Several reports in the literature present the utility and value of in vitro drug-metabolizing enzyme inhibition data to predict in vivo drug-drug interactions in humans. A retrospective analysis has been conducted for 26 GlaxoSmithKline (GSK) drugs and drug candidates for which in vitro inhibition parameters have been determined, and clinical drug interaction information, from a total of 46 studies, is available. The dataset, for drugs with a diverse range of physiochemical properties, included both reversible and potentially irreversible cytochrome P450 inhibitors for which in vitro inhibition parameters (IC(50) or K(I)/k(inact) as appropriate) were determined using standardized methodologies. Mechanistic static models that differentiated reversible and metabolism-dependent inhibition, and also considered the contribution of intestinal metabolism for CYP3A4 substrates, were applied to estimate the magnitude of the interactions. Several pharmacokinetic parameters, including total C(max), unbound C(max), as well as estimates of hepatic inlet and liver concentration, were used as surrogates for the inhibitor concentration at the enzyme active site. The results suggest that estimated unbound liver concentration or unbound hepatic inlet concentration, with consideration of intestinal contribution, offered the most accurate predictions of drug-drug interactions (occurrence and magnitude) for the drugs in this dataset.

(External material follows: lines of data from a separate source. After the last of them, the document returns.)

(* ===== verification/Script.v ===== *)
(** * Running the module (lines 80-81)

<<
    if __name__ == '__main__':
        main()
>>
    Run as a script, the module configures logging (lines 9-13, [Logging])
    and calls [main] with the real client [scrape_api]; what the user sees
    is the files [main] writes and the lines the root logger's handler
    writes to standard error.  [script_run] gives both, the local time of
    the [n]-th record being [clock n]; the tracebacks Python adds to
    standard error (the [exc_info=True] record of line 27, and an
    exception [main] does not catch) are not part of it. *)

From S2P Require Import Prelude PyValue StateExc FileSystem World Logging PyFormat JsonDump Client Pagination Index Spider.

(** [main()] with [scrape_api] as the client. *)
Definition script : M unit := @main scrape_api_client.

(** The outcome of a run, the world after it, and its standard error. *)
Definition script_run (clock : nat -> tm) (w : world) : result unit * world * result string :=
  let '(r, w') := script w in (r, w', emit basic_config clock (w_log w')).

(** The synchronous loop: the steps it ran, the text it accumulated and the
    tokens it submitted. *)
Lemma generate_loop_steps (w : World) :
  forall (n i : nat) (st : State) (result : list Z),
  exists m evs,
    steps_run w i n m (snd (generate_loop w n i st result))
    /\ snd (generate_loop w n i st result) <> StopCancelled
    /\ snd (fst (generate_loop w n i st result)) = result ++ fragments w i m
    /\ trace (fst (fst (generate_loop w n i st result))) = trace st ++ evs
    /\ submitted_tokens evs = map (common_sampler_sample w) (seq i m)
    /\ delivered evs = [].
Proof.
  induction n as [|n IH]; intros i st result.
  { exists 0%nat, []. cbn [generate_loop fst snd]. unfold fragments. cbn [seq map concat].
    rewrite !app_nil_r. split; [apply steps_run_none|]. split; [discriminate|].
    repeat split. }
  cbn [generate_loop].
  destruct (shift_if_full_trace st) as [sh [Htr [Hdel [Hdb _]]]].
  set (st1 := shift_if_full st) in *.
  set (id := common_sampler_sample w i).
  destruct (llama_vocab_is_eog w id) eqn:Heog.
  { exists 0%nat, sh. cbn [fst snd]. unfold fragments. cbn [seq map concat].
    rewrite app_nil_r. split; [apply steps_run_eog; exact Heog|]. split; [discriminate|].
    split; [reflexivity|]. split; [exact Htr|].
    split; [apply submitted_tokens_quiet; exact Hdb | exact Hdel]. }
  destruct (gen_decode_ok w i) eqn:Hok.
  - set (st2 := with_pos _ _).
    destruct (IH (S i) st2 (result ++ common_token_to_piece w id))
      as [m [evs [Hsteps [Hstop [Hres [Htr' [Htok Hdel']]]]]]].
    exists (S m), (sh ++ [EvDecode [mkEntry id (g_current_pos st1) [0] true] true] ++ evs).
    split; [apply steps_run_step; assumption|]. split; [exact Hstop|].
    split.
    { rewrite Hres. unfold fragments. cbn [seq map concat]. fold id.
      rewrite <- app_assoc. reflexivity. }
    split.
    { rewrite Htr'. unfold st2. cbn. fold st1. rewrite Htr, <- !app_assoc. reflexivity. }
    rewrite !submitted_tokens_app, !delivered_app, Htok, Hdel', Hdel.
    rewrite (submitted_tokens_quiet sh Hdb).
    split; reflexivity.
  - exists 1%nat, (sh ++ [EvDecode [mkEntry id (g_current_pos st1) [0] true] false]).
    cbn [fst snd]. split; [apply steps_run_failed; assumption|]. split; [discriminate|].
    split. { unfold fragments. cbn [seq map concat]. rewrite app_nil_r. reflexivity. }
    split. { cbn. fold st1. rewrite Htr, <- !app_assoc. reflexivity. }
    rewrite !submitted_tokens_app, !delivered_app, Hdel.
    rewrite (submitted_tokens_quiet sh Hdb).
    split; reflexivity.
Qed.
(** X10. Ownership is an invariant of the class: from a state in which
    every live object owns its material alone and no material is live
    without an owner, every sequence of constructor, copy, destructor,
    assignment, scaling and dump calls, each made on storage in the state
    the language asks for, runs to the end (no freed material is read or
    freed again) and ends in such a state (nothing is leaked). *)
Theorem X10_ownership_invariant (ops : list (Op MP D)) (st : St) :
  owned st ->
  admissible scaleMP defaultSplitFactor showMP showDouble ops st ->
  exists st', run scaleMP defaultSplitFactor showMP showDouble ops st = Some st'
              /\ owned st'.
Proof.
  revert st. induction ops as [|op rest IH]; intros st Hw Had.
  - exists st. now split.
  - destruct Had as [Hen Hrest].
    destruct (@step_owned op st Hw Hen) as (st1 & E & Hw1).
    cbn [run]. rewrite E in *. exact (IH st1 Hw1 Hrest).
Qed.

(** X19. [dump] on a live object of a state with ownership reads no
    null and no freed pointer: it succeeds, and what it writes to a stream
    is appended to what the stream held, the same pieces as on an empty
    stream. *)
Theorem X19_dump_appends (st : St) (this : Addr) (o : Object D) (sl : list String.string) :
  owned st -> objs st this = Some o ->
  exists out,
    dump showMP showDouble this [] st = Some out
    /\ dump showMP showDouble this sl st = Some (sl ++ out)
    /\ length out = match m_fullMaterial o with Some _ => 8%nat | None => 5%nat end.
Proof.
  intros [Hlive _ _ _] Hthis. unfold dump. rewrite Hthis.
  destruct (m_fullMaterial o) as [a|] eqn:Ea.
  - pose proof (Hlive _ _ _ Hthis Ea) as Hl.
    destruct (cell st a) as [v|]; [|congruence].
    eexists. split; [reflexivity|]. split; [|reflexivity].
    cbn [app]. now rewrite <- !app_assoc.
  - eexists. split; [reflexivity|]. split; [|reflexivity].
    cbn [app]. now rewrite <- !app_assoc.
Qed.

End SurfaceMaterialFacts.

(** * Properties of [constant_field_propagation] *)

Section PropagationFacts.
Import RealScalar PropagationTestHelper.
Local Open Scope R_scope.

Lemma sqrt_1_sqr_pos (t : R) : 0 < sqrt (1 + t²).
Proof.
  apply sqrt_lt_R0. pose proof (Rle_0_sqr t). lra.
Qed.

Lemma hyp_pos (x y : R) : 0 < x -> sqrt (x * x + y * y) = x * sqrt (1 + (y / x)²).
Proof.
  intros Hx. rewrite <- (sqrt_square x) at 3 by lra.
  rewrite <- sqrt_mult.
  - f_equal. unfold Rsqr. field. lra.
  - nra.
  - pose proof (Rle_0_sqr (y / x)). lra.
Qed.

Lemma hyp_neg (x y : R) : x < 0 -> sqrt (x * x + y * y) = - x * sqrt (1 + (y / x)²).
Proof.
  intros Hx. rewrite <- (sqrt_square (- x)) at 1 by lra.
  rewrite <- sqrt_mult.
  - f_equal. unfold Rsqr. field. lra.
  - nra.
  - pose proof (Rle_0_sqr (y / x)). lra.
Qed.
(** * Verification of the pylinked containers

    A shallow embedding of [single.py] (class [SinglyLinked] and its [Node])
    and [pylinked.py] (class [Double] and its [Node]).

    Python objects live in a store: a node is a record kept in a finite map
    from references to records, and attribute reads and writes go through
    that map, so that aliasing (the same node reached through [head], [tail]
    or a neighbour's link) is modelled as in the source.  Methods are
    computations in a state-and-exception monad; a raised exception carries
    the store as it was at the moment of the raise. *)

From stdpp Require Import base gmap list strings pretty.

Set Default Proof Using "Type".
#[local] Set Warnings "-clear-no-such-hyp".

(** ** References, exceptions and the method monad *)

(** A reference to a heap object (the identity Python's [is] compares). *)
Abbreviation loc := positive.

(** The built-in exception classes the two modules raise or provoke. *)
Inductive exn := IndexError | AttributeError | ValueError | TypeError.

Global Instance exn_eq_dec : EqDecision exn.
Proof. solve_decision. Defined.

(** The values' own [!=]: Python evaluates [v != w] by the values' method,
    which need not be the negation of an equality ([nan != nan] is true). *)
Class ValueNe (V : Type) := value_ne : V → V → bool.

(** Values compared by a decidable equality (integers, strings, ...):
    [v != w] is the negation of [v = w]. *)
Global Instance ne_of_eq_dec `{EqDecision V} : ValueNe V :=
  λ v w, bool_decide (v ≠ w).

(** Result of running a method body from a state [S]:
    - [Ok a s]: normal return of [a] in final state [s];
    - [Raise e s]: exception [e] propagates, the store being [s];
    - [Undef]: the model gives no answer (a loop ran out of fuel, or a
      reference outside the store was followed, which no Python program
      can do). *)
Inductive outcome (S A : Type) :=
  | Ok (a : A) (s : S)
  | Raise (e : exn) (s : S)
  | Undef.
Arguments Ok {S A} a s.
Arguments Raise {S A} e s.
Arguments Undef {S A}.

Definition M (S A : Type) : Type := S → outcome S A.

Definition ret {S A} (a : A) : M S A := λ s, Ok a s.
Definition raise {S A} (e : exn) : M S A := λ s, Raise e s.
Definition undef {S A} : M S A := λ _, Undef.
Definition bind {S A B} (m : M S A) (f : A → M S B) : M S B :=
  λ s, match m s with
       | Ok a s' => f a s'
       | Raise e s' => Raise e s'
       | Undef => Undef
       end.
Definition gets {S A} (f : S → A) : M S A := λ s, Ok (f s) s.
Definition modify {S} (f : S → S) : M S unit := λ s, Ok tt (f s).

Declare Scope py_scope.
Delimit Scope py_scope with py.
Notation "x <- m ;; k" := (bind m (λ x, k))
  (at level 100, m at next level, right associativity) : py_scope.
Notation "m ;;; k" := (bind m (λ _, k))
  (at level 100, right associativity) : py_scope.
Open Scope py_scope.

(** The final state of an outcome, when there is one. *)
Definition final {S A} (o : outcome S A) : option S :=
  match o with Ok _ s | Raise _ s => Some s | Undef => None end.

(** The state a run ends in, [dflt] standing for no state. *)
Definition state_after {S A} (o : outcome S A) (dflt : S) : S :=
  match o with Ok _ s | Raise _ s => s | Undef => dflt end.

(** What a run returned. *)
Definition returned {S A} (o : outcome S A) : option A :=
  match o with Ok a _ => Some a | _ => None end.

(** Three properties of a computation: it leaves the state as it found it
    whenever it returns or raises; it never raises; when it raises, the
    state is the one it started from. *)
Definition pure {S A} (m : M S A) : Prop :=
  ∀ s, match m s with Ok _ s' | Raise _ s' => s' = s | Undef => True end.
Definition noraise {S A} (m : M S A) : Prop :=
  ∀ s, match m s with Raise _ _ => False | _ => True end.
Definition atomic {S A} (m : M S A) : Prop :=
  ∀ s, match m s with Raise _ s' => s' = s | _ => True end.

(** Every exception the computation raises satisfies [P]. *)
Definition raises_only {S A} (P : exn → Prop) (m : M S A) : Prop :=
  ∀ s, match m s with Raise e _ => P e | _ => True end.

(** An argument that is either an integer or a [slice] object. *)
Inductive index := Int (i : Z) | Slice.

(** The [node_or_index] arguments: a node reference or an index. *)
Inductive target := ByNode (l : loc) | ByIndex (i : index).

(** ** Cells

    The chain of a list is described by the list of its cells, each a node
    reference paired with the value the node holds, in traversal order. *)
Section cells.
Context {V : Type}.

(** The reference of the first cell, or [dflt] for no cell; likewise for
    the last one. *)
Definition first_loc (ls : list (loc * V)) (dflt : option loc) : option loc :=
  match ls with
  | [] => dflt
  | c :: _ => Some c.1
  end.

Definition last_loc (ls : list (loc * V)) (dflt : option loc) : option loc :=
  match last ls with
  | None => dflt
  | Some c => Some c.1
  end.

When used with epidemiological information on comedication profiles for a given therapeutic area, these analyses offer a quantitative risk assessment strategy to inform the necessity of excluding specific comedications in early clinical studies and the ultimate requirement for clinical drug-drug interaction studies. This strategy has significantly reduced the number of clinical drug interaction studies performed at GSK.